* Directions for this task *
Each line below from the one containing "holds name i s'." through the one containing "C2 H2 eq_refl)" should be output exactly as it stands, and no other line should appear.

* Data for the task *
*** Block opens ***
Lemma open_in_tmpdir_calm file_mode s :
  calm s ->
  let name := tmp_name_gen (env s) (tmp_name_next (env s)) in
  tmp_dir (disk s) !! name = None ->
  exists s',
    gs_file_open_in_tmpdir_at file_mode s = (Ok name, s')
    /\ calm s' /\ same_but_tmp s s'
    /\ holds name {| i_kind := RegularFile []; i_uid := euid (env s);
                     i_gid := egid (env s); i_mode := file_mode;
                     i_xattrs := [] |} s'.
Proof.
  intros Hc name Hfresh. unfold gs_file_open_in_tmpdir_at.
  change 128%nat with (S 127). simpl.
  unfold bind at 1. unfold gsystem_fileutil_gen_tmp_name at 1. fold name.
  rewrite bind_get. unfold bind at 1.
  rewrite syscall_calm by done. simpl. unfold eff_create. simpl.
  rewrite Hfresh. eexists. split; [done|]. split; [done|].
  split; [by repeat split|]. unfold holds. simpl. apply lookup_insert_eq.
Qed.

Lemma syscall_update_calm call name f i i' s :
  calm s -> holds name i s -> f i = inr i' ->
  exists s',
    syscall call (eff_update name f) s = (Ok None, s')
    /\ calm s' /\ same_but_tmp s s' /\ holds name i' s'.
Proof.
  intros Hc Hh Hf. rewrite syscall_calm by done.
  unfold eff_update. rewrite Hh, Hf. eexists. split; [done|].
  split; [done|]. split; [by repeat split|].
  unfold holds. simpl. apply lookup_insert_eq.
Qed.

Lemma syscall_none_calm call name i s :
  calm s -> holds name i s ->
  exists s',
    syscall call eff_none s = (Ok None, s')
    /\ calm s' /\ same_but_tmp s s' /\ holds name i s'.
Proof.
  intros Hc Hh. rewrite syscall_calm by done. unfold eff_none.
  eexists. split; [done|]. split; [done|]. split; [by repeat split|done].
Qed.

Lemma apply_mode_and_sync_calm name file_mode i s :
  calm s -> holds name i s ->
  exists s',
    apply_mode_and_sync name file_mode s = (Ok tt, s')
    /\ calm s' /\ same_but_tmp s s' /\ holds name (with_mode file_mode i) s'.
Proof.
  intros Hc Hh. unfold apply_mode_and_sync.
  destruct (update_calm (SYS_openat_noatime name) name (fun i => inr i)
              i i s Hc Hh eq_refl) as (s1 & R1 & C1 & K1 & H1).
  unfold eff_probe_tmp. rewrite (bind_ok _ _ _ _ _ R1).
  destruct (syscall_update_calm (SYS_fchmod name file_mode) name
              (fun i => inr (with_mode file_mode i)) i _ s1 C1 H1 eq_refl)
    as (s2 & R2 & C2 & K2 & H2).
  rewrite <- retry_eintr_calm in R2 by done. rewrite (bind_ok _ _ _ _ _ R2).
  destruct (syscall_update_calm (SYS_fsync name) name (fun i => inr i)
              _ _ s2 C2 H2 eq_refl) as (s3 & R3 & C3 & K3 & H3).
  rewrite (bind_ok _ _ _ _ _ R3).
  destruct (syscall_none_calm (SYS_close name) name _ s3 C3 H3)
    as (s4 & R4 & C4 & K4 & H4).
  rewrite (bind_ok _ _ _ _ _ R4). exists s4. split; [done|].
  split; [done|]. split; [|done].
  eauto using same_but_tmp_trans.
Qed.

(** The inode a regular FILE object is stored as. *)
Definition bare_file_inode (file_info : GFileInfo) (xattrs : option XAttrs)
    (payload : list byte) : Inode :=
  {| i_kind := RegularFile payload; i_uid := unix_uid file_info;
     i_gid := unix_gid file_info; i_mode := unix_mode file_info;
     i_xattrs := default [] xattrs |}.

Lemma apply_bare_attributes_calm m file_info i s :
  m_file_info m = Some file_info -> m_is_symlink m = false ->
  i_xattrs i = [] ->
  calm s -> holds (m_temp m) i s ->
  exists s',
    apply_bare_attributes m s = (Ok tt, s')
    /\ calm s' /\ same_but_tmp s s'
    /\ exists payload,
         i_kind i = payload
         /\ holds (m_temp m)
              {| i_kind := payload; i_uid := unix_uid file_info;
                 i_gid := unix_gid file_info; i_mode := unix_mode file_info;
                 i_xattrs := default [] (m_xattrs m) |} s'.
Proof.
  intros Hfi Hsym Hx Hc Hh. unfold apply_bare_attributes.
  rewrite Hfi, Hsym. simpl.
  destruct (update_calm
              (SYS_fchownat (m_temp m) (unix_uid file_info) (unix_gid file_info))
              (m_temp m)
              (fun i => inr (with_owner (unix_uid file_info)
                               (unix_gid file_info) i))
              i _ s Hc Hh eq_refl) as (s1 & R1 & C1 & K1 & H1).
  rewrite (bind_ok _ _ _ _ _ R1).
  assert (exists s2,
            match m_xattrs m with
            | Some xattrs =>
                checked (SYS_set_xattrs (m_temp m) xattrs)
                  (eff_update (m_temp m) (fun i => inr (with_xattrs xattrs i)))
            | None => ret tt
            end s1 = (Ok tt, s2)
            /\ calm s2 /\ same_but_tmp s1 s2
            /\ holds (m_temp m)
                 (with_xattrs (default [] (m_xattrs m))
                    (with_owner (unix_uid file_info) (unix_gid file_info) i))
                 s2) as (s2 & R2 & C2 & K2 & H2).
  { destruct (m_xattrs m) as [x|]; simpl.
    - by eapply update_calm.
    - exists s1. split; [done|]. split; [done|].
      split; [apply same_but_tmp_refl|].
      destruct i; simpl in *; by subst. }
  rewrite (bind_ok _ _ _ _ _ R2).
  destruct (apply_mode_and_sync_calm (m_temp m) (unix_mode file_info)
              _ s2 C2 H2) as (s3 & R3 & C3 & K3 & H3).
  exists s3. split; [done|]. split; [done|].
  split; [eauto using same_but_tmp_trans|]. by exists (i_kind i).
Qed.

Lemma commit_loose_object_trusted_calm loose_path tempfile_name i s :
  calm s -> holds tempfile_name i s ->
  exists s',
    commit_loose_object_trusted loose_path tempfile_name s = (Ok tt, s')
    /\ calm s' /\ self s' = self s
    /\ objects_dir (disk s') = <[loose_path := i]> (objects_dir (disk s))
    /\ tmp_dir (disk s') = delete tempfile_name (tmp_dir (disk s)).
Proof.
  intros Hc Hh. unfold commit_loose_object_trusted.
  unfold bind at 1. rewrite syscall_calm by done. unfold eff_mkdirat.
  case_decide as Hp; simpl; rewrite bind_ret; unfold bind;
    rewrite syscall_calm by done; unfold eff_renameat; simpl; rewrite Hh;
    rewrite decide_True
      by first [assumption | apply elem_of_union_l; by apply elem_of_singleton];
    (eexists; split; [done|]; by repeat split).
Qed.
*** Block closes ***
*** Block opens ***
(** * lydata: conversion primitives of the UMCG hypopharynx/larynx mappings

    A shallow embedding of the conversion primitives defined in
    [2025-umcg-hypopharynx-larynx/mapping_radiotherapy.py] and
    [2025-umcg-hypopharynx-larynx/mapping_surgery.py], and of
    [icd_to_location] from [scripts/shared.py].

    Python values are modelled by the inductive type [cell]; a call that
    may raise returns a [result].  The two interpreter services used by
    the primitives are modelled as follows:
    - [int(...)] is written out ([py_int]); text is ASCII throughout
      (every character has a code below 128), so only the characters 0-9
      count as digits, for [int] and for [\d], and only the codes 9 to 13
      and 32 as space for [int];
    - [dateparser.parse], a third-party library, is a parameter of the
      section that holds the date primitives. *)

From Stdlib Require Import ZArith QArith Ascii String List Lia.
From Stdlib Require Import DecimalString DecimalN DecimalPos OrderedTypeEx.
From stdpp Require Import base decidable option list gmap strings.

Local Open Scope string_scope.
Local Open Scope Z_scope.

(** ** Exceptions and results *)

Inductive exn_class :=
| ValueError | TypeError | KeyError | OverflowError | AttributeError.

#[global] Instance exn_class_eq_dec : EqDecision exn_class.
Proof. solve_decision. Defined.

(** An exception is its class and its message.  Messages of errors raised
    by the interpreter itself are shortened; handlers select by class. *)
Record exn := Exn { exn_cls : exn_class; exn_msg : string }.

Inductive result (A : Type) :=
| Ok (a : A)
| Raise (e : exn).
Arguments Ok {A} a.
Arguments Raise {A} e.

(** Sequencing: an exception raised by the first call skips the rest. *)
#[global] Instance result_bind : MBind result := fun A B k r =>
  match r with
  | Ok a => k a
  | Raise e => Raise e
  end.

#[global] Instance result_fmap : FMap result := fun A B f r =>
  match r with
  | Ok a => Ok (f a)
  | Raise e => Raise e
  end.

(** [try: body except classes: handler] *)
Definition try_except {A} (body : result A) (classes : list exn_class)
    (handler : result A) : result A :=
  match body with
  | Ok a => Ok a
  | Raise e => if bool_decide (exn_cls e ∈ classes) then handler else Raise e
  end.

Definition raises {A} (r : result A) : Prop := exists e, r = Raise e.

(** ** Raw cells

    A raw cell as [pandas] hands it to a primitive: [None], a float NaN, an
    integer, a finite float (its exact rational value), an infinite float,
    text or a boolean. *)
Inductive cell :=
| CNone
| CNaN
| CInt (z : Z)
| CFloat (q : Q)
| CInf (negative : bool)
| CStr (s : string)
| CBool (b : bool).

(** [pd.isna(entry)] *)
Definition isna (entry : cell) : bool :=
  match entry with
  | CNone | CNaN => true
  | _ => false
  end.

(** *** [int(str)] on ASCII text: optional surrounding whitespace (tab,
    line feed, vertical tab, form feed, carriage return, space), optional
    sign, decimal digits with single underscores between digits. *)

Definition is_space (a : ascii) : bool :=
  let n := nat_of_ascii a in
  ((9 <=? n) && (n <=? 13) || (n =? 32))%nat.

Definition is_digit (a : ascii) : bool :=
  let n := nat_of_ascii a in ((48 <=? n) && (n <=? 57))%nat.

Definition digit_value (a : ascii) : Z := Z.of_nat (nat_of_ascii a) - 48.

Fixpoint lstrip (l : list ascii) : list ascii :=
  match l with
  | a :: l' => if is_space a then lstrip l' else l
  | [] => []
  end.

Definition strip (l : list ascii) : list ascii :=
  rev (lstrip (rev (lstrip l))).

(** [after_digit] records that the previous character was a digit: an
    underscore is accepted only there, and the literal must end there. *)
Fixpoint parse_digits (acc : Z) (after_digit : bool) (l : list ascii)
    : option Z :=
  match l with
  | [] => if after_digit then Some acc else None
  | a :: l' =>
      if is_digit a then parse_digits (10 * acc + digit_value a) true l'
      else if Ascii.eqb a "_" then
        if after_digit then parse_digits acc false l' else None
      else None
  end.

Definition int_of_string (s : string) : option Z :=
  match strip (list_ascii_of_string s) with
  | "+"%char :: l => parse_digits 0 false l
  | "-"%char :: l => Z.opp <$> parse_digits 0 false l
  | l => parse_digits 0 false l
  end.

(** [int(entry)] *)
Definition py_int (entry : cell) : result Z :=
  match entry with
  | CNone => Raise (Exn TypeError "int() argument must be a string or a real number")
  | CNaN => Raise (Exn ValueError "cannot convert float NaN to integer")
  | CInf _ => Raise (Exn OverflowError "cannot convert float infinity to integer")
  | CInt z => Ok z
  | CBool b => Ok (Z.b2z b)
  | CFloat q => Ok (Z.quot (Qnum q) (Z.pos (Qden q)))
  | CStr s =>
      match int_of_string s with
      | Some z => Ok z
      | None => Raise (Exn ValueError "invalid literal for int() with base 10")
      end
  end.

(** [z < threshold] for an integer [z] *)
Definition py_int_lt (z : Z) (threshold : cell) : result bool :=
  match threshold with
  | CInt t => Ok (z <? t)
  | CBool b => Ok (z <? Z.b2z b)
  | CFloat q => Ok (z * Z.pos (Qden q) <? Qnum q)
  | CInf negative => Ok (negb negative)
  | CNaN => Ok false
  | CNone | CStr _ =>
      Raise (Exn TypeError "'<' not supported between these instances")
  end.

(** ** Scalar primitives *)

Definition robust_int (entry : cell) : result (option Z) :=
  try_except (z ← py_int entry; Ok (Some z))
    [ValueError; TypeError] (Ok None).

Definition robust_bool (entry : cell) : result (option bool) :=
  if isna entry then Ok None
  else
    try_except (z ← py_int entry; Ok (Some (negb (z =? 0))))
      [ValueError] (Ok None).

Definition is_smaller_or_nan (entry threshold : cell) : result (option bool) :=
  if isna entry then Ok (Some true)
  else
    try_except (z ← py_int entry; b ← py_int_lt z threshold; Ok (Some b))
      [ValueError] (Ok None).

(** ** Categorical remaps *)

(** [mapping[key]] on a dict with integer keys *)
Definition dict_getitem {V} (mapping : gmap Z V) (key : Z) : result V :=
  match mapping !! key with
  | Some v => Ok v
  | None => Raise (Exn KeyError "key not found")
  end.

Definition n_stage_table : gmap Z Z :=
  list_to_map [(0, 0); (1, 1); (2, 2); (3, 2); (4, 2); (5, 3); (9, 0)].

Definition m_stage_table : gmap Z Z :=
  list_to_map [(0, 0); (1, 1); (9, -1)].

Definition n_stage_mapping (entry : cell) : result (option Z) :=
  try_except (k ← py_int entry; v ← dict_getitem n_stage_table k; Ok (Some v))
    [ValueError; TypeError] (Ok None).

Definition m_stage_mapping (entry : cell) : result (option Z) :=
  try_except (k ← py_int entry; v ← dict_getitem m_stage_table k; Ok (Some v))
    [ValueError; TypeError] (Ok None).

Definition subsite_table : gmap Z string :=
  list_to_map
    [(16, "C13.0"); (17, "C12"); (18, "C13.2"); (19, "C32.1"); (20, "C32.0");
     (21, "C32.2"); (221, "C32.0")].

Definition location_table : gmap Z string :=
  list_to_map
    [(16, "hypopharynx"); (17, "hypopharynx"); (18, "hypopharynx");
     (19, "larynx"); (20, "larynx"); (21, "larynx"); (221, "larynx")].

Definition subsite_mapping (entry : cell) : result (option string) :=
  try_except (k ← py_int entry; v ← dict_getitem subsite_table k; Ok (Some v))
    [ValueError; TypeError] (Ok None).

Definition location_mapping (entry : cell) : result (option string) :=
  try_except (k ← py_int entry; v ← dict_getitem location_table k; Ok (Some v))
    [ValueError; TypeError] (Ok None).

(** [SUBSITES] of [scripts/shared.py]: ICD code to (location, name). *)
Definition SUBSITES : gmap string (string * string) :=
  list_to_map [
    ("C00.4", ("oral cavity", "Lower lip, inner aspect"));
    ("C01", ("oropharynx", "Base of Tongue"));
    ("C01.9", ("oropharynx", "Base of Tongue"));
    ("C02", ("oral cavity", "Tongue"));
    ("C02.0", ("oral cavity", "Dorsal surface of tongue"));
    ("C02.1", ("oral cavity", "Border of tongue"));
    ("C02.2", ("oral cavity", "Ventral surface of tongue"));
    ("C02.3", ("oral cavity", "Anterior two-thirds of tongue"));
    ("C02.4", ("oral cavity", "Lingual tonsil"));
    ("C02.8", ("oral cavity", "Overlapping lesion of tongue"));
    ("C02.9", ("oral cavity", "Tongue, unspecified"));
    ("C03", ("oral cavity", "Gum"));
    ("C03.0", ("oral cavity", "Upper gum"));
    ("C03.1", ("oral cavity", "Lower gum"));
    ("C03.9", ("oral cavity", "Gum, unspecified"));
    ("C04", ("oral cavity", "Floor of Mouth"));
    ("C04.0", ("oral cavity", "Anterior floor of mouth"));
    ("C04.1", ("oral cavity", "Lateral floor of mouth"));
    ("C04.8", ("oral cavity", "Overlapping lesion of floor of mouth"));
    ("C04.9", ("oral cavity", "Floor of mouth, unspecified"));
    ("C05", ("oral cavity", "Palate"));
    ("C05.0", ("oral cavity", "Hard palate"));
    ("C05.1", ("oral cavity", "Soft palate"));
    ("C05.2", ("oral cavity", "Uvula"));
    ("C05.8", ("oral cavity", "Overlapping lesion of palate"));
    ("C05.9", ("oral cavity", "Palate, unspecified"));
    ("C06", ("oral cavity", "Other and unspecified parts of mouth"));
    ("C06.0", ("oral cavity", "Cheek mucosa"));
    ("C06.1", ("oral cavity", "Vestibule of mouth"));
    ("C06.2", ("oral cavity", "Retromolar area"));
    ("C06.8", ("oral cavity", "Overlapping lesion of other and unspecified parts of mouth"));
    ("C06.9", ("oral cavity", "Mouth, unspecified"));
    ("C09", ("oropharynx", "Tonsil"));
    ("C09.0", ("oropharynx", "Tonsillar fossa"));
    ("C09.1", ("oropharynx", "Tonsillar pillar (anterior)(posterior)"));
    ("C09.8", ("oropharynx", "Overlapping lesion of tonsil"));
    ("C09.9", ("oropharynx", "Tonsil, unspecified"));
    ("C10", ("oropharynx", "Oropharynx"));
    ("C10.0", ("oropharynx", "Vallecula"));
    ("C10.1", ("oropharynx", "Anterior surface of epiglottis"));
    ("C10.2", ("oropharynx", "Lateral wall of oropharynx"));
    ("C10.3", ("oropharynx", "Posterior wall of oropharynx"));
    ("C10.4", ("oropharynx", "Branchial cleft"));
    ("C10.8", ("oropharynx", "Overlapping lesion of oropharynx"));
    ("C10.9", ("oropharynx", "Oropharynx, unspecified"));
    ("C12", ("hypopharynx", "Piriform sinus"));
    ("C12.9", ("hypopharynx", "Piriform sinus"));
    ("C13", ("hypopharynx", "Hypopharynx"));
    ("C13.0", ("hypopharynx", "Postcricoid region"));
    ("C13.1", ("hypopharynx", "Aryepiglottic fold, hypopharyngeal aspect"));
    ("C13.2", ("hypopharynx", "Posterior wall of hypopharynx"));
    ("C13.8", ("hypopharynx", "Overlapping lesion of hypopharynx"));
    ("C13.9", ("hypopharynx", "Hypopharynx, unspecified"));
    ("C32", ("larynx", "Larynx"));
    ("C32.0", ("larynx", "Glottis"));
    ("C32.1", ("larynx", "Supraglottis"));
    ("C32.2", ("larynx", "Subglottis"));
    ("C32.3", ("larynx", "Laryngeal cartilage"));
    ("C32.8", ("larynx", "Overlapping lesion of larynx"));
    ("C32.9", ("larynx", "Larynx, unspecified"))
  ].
*** Block closes ***
*** Block opens ***
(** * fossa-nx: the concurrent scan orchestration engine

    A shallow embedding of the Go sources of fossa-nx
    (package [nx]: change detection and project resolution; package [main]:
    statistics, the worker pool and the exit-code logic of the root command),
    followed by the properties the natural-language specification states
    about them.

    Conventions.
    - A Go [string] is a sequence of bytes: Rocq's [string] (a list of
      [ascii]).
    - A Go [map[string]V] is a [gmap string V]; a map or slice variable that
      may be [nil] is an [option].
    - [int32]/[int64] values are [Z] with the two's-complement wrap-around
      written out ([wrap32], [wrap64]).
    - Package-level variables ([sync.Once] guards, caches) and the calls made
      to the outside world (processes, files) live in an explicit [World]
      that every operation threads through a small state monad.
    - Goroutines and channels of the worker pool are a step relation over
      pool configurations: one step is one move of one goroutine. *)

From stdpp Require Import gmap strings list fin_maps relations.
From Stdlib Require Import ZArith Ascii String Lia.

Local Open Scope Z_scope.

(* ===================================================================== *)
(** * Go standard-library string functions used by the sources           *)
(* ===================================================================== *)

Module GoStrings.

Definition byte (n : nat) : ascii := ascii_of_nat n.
*** Block closes ***
* Expected answer *
    /\ calm s' /\ same_but_tmp s s' /\ holds name i s'.
Proof.
  intros Hc Hh. rewrite syscall_calm by done. unfold eff_none.
  eexists. split; [done|]. split; [done|]. split; [by repeat split|done].
Qed.

Lemma apply_mode_and_sync_calm name file_mode i s :
  calm s -> holds name i s ->
  exists s',
    apply_mode_and_sync name file_mode s = (Ok tt, s')
    /\ calm s' /\ same_but_tmp s s' /\ holds name (with_mode file_mode i) s'.
Proof.
  intros Hc Hh. unfold apply_mode_and_sync.
  destruct (update_calm (SYS_openat_noatime name) name (fun i => inr i)
              i i s Hc Hh eq_refl) as (s1 & R1 & C1 & K1 & H1).
  unfold eff_probe_tmp. rewrite (bind_ok _ _ _ _ _ R1).
  destruct (syscall_update_calm (SYS_fchmod name file_mode) name
              (fun i => inr (with_mode file_mode i)) i _ s1 C1 H1 eq_refl)
    as (s2 & R2 & C2 & K2 & H2).
  rewrite <- retry_eintr_calm in R2 by done. rewrite (bind_ok _ _ _ _ _ R2).
  destruct (syscall_update_calm (SYS_fsync name) name (fun i => inr i)
              _ _ s2 C2 H2 eq_refl) as (s3 & R3 & C3 & K3 & H3).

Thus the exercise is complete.